### RECORDS

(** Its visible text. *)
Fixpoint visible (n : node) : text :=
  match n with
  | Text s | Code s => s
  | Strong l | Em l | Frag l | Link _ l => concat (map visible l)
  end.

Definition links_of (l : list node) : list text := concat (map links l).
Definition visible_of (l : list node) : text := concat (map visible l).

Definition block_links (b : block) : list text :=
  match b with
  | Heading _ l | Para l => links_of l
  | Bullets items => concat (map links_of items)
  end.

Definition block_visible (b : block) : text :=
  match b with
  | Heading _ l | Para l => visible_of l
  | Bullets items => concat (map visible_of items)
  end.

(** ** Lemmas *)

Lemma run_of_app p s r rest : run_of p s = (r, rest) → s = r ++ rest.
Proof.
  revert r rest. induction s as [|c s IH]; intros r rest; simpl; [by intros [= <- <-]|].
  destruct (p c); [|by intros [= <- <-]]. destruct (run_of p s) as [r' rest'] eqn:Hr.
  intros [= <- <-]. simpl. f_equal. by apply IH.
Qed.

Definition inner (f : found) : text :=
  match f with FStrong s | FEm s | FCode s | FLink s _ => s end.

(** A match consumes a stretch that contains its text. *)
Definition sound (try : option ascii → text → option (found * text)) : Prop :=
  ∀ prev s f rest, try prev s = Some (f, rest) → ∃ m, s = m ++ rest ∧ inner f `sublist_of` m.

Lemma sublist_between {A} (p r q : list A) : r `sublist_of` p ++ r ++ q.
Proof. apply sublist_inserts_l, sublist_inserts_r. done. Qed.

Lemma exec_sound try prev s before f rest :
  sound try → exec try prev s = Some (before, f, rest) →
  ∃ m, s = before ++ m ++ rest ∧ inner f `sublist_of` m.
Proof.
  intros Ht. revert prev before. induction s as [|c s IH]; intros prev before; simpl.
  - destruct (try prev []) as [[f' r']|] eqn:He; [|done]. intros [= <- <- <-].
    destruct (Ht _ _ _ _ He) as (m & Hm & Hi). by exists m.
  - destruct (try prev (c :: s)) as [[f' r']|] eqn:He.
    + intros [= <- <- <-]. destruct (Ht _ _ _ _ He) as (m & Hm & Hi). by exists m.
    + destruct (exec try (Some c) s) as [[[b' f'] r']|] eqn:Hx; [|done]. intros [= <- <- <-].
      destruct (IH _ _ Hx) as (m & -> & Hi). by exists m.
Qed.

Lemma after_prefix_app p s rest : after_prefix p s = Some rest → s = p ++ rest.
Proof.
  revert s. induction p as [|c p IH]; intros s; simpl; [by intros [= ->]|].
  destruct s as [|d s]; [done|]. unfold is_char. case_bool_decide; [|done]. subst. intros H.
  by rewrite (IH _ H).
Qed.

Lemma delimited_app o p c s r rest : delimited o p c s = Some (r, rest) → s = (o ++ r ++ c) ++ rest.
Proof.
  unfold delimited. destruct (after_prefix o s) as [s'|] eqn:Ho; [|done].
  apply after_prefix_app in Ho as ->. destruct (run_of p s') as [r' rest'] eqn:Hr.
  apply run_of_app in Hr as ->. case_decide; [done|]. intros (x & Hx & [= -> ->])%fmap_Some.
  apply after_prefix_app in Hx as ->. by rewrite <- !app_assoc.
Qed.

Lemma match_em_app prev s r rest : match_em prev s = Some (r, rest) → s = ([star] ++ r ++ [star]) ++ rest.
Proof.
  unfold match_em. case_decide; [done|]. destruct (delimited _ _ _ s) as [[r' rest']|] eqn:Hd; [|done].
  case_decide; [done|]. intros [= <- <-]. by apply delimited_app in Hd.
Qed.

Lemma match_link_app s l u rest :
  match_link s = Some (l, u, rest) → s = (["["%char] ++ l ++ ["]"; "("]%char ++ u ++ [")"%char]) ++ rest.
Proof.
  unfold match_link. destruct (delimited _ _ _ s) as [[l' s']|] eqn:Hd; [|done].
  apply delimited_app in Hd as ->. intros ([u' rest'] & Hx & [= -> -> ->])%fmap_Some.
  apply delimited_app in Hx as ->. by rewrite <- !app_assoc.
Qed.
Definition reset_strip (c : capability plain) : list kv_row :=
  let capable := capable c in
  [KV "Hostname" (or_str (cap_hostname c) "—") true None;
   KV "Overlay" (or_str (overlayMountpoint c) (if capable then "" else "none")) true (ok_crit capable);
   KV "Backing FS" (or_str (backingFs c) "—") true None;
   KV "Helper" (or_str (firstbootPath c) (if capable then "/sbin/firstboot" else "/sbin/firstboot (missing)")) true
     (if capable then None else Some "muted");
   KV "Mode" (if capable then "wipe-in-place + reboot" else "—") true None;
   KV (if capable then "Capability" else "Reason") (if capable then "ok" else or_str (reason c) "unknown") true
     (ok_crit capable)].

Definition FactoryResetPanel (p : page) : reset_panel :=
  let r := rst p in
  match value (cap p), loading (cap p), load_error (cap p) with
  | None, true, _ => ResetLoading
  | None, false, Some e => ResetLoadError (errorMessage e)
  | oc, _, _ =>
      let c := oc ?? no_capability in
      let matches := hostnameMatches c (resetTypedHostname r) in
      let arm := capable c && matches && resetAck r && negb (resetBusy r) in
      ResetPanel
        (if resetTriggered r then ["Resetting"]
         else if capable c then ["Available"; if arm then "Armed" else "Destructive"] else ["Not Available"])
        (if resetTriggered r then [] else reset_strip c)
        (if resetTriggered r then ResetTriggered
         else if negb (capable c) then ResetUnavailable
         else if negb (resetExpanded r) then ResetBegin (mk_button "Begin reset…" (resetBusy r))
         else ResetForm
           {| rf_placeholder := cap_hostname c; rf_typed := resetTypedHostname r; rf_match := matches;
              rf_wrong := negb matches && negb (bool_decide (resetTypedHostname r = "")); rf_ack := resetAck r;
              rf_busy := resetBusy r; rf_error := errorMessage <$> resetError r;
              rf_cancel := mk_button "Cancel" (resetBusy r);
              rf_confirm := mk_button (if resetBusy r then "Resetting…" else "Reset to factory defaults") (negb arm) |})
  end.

### AIM OF THE EXERCISE
Retype only the stretch of lines above starting at the one with "destruct (p c);" and stopping at the one with "apply after_prefix_app in Ho", exactly as written, with both kept.

### ANSWER TO THIS PROBLEM
  destruct (p c); [|by intros [= <- <-]]. destruct (run_of p s) as [r' rest'] eqn:Hr.
  intros [= <- <-]. simpl. f_equal. by apply IH.
Qed.

Definition inner (f : found) : text :=
  match f with FStrong s | FEm s | FCode s | FLink s _ => s end.

(** A match consumes a stretch that contains its text. *)
Definition sound (try : option ascii → text → option (found * text)) : Prop :=
  ∀ prev s f rest, try prev s = Some (f, rest) → ∃ m, s = m ++ rest ∧ inner f `sublist_of` m.

Lemma sublist_between {A} (p r q : list A) : r `sublist_of` p ++ r ++ q.
Proof. apply sublist_inserts_l, sublist_inserts_r. done. Qed.

Lemma exec_sound try prev s before f rest :
  sound try → exec try prev s = Some (before, f, rest) →
  ∃ m, s = before ++ m ++ rest ∧ inner f `sublist_of` m.
Proof.
  intros Ht. revert prev before. induction s as [|c s IH]; intros prev before; simpl.
  - destruct (try prev []) as [[f' r']|] eqn:He; [|done]. intros [= <- <- <-].
    destruct (Ht _ _ _ _ He) as (m & Hm & Hi). by exists m.
  - destruct (try prev (c :: s)) as [[f' r']|] eqn:He.
    + intros [= <- <- <-]. destruct (Ht _ _ _ _ He) as (m & Hm & Hi). by exists m.
    + destruct (exec try (Some c) s) as [[[b' f'] r']|] eqn:Hx; [|done]. intros [= <- <- <-].
      destruct (IH _ _ Hx) as (m & -> & Hi). by exists m.
Qed.

Lemma after_prefix_app p s rest : after_prefix p s = Some rest → s = p ++ rest.
Proof.
  revert s. induction p as [|c p IH]; intros s; simpl; [by intros [= ->]|].
  destruct s as [|d s]; [done|]. unfold is_char. case_bool_decide; [|done]. subst. intros H.
  by rewrite (IH _ H).
Qed.

Lemma delimited_app o p c s r rest : delimited o p c s = Some (r, rest) → s = (o ++ r ++ c) ++ rest.
Proof.
  unfold delimited. destruct (after_prefix o s) as [s'|] eqn:Ho; [|done].
  apply after_prefix_app in Ho as ->. destruct (run_of p s') as [r' rest'] eqn:Hr.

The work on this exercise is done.